(SOURCE INFORMATION)

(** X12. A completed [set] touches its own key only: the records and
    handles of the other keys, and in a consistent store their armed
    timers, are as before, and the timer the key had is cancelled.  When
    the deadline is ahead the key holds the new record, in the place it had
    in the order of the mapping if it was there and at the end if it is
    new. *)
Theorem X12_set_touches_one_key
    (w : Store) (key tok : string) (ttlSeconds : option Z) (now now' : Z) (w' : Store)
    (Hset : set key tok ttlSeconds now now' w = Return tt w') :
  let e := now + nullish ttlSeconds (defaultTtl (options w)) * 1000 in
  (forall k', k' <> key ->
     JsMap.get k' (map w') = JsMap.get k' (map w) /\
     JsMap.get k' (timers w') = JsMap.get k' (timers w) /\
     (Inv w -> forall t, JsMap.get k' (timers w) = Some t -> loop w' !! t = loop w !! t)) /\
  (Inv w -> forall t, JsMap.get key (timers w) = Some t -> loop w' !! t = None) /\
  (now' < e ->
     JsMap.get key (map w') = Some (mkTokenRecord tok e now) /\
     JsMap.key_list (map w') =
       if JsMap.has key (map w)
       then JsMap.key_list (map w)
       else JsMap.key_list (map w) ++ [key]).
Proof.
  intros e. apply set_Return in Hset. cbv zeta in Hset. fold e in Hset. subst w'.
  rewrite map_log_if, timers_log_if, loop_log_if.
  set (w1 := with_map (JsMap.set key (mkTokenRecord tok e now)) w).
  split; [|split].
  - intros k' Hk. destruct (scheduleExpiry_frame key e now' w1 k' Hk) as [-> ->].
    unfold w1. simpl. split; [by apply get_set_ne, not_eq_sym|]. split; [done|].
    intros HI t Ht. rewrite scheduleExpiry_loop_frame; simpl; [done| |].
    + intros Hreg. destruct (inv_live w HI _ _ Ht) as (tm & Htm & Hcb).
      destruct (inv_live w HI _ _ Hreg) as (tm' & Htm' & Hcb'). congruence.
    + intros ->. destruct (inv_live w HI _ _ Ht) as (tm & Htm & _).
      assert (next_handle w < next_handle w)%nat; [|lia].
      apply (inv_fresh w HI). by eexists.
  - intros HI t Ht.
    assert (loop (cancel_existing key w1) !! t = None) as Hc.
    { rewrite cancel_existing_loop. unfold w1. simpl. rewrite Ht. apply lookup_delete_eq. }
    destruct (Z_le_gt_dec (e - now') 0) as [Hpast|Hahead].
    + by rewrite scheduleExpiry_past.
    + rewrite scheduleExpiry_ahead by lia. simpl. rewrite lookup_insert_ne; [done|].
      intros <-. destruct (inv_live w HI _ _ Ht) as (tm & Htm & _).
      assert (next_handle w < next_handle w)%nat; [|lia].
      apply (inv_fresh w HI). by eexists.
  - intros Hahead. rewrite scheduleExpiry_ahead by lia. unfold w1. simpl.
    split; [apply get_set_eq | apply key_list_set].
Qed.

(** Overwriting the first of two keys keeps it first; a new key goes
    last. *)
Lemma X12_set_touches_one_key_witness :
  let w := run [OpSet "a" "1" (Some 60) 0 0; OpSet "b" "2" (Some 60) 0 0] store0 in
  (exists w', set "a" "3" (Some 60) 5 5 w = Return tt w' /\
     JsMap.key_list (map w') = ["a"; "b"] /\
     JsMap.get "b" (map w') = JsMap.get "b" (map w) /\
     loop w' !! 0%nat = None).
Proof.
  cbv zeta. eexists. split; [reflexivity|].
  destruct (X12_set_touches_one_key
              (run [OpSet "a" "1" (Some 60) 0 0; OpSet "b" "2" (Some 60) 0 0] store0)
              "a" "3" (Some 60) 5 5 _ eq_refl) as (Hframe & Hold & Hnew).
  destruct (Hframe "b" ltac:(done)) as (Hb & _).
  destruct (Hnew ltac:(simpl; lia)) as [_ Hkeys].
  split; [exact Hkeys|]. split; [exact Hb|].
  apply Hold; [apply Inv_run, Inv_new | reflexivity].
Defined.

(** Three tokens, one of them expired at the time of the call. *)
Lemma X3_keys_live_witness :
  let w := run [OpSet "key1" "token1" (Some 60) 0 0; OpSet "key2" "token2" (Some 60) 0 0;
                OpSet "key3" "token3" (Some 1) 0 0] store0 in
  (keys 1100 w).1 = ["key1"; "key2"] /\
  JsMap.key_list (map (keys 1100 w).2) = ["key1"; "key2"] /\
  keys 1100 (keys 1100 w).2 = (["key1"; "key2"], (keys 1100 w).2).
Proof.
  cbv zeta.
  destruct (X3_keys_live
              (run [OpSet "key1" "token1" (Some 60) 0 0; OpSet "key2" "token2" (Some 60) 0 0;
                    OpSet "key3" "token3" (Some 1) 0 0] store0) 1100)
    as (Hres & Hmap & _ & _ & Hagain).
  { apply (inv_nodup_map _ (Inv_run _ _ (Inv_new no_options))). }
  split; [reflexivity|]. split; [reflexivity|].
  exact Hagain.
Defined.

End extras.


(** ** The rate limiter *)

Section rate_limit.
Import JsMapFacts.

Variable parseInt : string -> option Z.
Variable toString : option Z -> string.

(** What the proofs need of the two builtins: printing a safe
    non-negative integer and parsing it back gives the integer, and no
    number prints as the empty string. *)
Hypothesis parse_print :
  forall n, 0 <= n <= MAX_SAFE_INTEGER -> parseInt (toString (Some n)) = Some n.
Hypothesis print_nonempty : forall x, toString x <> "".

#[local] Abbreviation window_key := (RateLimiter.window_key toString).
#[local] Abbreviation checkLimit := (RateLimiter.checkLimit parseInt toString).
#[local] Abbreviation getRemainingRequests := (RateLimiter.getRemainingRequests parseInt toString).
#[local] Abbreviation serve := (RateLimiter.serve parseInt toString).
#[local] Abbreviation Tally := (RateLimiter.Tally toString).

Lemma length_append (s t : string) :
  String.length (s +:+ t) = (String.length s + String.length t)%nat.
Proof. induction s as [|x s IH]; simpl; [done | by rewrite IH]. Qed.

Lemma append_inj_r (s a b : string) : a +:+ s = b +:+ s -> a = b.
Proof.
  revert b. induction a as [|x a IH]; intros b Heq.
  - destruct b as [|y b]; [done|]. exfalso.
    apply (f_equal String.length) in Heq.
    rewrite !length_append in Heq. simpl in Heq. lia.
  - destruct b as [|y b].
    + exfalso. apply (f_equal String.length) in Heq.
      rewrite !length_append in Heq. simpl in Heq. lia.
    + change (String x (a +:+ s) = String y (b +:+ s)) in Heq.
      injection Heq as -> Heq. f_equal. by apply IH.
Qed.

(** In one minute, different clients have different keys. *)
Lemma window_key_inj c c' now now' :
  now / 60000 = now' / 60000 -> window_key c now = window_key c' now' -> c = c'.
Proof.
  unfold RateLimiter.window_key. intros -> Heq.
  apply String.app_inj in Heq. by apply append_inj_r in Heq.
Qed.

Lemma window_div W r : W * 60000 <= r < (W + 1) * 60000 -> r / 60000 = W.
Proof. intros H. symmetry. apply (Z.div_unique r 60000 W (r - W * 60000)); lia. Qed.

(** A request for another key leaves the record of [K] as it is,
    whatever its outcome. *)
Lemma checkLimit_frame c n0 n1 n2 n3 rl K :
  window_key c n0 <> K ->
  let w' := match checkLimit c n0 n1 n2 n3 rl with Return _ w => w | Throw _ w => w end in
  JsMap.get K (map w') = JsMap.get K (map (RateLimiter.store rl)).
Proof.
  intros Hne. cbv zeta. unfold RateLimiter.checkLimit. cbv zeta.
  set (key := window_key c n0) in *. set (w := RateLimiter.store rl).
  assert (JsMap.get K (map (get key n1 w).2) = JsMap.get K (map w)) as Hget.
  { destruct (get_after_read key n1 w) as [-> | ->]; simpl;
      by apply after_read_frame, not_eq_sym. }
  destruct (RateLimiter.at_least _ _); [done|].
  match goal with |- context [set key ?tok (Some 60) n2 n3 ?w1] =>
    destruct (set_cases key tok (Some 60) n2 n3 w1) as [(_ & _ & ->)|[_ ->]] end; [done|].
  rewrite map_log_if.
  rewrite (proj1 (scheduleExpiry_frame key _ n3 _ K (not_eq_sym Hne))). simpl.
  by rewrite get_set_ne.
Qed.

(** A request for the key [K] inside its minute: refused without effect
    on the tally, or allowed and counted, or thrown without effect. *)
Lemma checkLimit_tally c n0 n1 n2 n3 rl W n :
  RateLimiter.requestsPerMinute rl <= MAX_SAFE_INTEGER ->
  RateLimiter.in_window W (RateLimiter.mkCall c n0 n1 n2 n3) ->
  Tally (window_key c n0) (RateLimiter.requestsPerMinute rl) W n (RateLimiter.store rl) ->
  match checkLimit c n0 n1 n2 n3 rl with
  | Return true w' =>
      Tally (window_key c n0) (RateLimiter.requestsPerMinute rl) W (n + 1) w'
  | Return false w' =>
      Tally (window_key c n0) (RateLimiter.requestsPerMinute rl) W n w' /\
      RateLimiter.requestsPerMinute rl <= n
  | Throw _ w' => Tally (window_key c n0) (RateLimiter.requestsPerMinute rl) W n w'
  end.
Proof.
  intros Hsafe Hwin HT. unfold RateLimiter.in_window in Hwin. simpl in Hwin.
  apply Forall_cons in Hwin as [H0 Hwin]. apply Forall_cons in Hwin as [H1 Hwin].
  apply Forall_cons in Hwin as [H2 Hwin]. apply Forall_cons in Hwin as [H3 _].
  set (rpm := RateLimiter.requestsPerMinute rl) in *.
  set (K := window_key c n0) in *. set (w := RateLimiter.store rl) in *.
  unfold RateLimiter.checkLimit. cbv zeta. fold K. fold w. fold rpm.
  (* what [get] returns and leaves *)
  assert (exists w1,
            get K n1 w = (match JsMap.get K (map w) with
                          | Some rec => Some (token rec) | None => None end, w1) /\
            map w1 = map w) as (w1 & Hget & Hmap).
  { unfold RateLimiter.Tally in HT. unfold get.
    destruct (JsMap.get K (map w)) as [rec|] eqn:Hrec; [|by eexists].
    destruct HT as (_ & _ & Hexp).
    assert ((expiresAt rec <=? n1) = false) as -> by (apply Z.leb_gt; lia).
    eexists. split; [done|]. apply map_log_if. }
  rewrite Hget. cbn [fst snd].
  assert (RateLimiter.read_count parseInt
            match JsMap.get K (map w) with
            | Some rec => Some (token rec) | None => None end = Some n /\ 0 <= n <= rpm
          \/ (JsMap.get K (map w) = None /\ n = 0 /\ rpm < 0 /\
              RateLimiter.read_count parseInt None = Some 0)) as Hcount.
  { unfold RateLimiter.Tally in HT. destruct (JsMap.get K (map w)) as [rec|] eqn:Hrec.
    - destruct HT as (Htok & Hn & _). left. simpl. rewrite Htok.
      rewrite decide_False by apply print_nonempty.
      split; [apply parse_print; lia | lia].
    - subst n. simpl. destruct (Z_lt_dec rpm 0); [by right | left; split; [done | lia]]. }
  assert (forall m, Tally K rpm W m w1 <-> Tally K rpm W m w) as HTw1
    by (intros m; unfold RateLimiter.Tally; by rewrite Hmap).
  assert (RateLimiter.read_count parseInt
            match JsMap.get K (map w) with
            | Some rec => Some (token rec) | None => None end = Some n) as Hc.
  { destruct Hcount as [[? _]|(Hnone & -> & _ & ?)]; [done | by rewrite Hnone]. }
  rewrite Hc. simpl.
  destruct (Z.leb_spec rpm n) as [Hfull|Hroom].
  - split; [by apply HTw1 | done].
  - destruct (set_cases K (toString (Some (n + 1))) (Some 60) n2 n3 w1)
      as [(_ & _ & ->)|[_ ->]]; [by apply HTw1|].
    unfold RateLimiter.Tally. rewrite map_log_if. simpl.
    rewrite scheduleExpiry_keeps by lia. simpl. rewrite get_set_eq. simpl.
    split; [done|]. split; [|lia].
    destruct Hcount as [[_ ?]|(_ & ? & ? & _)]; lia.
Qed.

(End SOURCE INFORMATION)
(SOURCE INFORMATION)

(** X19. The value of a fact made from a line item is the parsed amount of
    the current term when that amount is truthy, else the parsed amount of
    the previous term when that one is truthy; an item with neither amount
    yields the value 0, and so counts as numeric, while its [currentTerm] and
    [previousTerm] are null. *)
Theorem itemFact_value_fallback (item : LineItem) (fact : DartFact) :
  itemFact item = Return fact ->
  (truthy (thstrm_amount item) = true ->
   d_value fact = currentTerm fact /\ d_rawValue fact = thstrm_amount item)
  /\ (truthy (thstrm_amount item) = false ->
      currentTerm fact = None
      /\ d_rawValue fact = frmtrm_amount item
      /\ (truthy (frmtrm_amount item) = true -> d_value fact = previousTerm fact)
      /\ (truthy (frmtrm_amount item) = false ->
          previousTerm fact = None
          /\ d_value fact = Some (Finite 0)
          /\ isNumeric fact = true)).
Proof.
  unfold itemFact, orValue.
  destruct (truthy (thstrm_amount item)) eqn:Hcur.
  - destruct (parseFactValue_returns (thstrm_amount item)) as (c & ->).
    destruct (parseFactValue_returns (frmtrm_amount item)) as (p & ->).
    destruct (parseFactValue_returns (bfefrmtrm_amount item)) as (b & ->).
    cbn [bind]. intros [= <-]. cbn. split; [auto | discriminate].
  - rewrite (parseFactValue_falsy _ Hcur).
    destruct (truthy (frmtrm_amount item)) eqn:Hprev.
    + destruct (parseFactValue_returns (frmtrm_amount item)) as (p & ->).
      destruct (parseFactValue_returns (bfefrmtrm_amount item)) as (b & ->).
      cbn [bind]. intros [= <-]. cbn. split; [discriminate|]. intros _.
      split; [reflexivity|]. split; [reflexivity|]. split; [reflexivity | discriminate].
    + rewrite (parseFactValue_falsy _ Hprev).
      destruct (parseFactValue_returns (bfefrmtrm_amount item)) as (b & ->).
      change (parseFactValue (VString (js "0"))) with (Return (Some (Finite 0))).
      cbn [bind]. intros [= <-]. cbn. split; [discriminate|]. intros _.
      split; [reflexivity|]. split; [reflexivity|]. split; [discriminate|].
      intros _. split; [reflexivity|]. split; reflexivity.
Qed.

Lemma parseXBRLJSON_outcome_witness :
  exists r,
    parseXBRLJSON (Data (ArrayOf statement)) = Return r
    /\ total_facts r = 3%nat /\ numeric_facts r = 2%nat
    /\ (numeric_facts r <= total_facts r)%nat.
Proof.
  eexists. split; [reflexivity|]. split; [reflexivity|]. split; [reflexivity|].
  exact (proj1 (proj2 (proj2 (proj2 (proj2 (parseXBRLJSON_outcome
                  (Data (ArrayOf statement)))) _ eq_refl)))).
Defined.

(End SOURCE INFORMATION)

# [ACTIVITY]
Taking the listing above as the source, transcribe only the lines starting at the line with "#[local] Abbreviation checkLimit" and going through the line with "Lemma window_key_inj c", unaltered and with both ends included.

# [ANSWER TO THE EXERCISE]
#[local] Abbreviation checkLimit := (RateLimiter.checkLimit parseInt toString).
#[local] Abbreviation getRemainingRequests := (RateLimiter.getRemainingRequests parseInt toString).
#[local] Abbreviation serve := (RateLimiter.serve parseInt toString).
#[local] Abbreviation Tally := (RateLimiter.Tally toString).

Lemma length_append (s t : string) :
  String.length (s +:+ t) = (String.length s + String.length t)%nat.
Proof. induction s as [|x s IH]; simpl; [done | by rewrite IH]. Qed.

Lemma append_inj_r (s a b : string) : a +:+ s = b +:+ s -> a = b.
Proof.
  revert b. induction a as [|x a IH]; intros b Heq.
  - destruct b as [|y b]; [done|]. exfalso.
    apply (f_equal String.length) in Heq.
    rewrite !length_append in Heq. simpl in Heq. lia.
  - destruct b as [|y b].
    + exfalso. apply (f_equal String.length) in Heq.
      rewrite !length_append in Heq. simpl in Heq. lia.
    + change (String x (a +:+ s) = String y (b +:+ s)) in Heq.
      injection Heq as -> Heq. f_equal. by apply IH.
Qed.

(** In one minute, different clients have different keys. *)
Lemma window_key_inj c c' now now' :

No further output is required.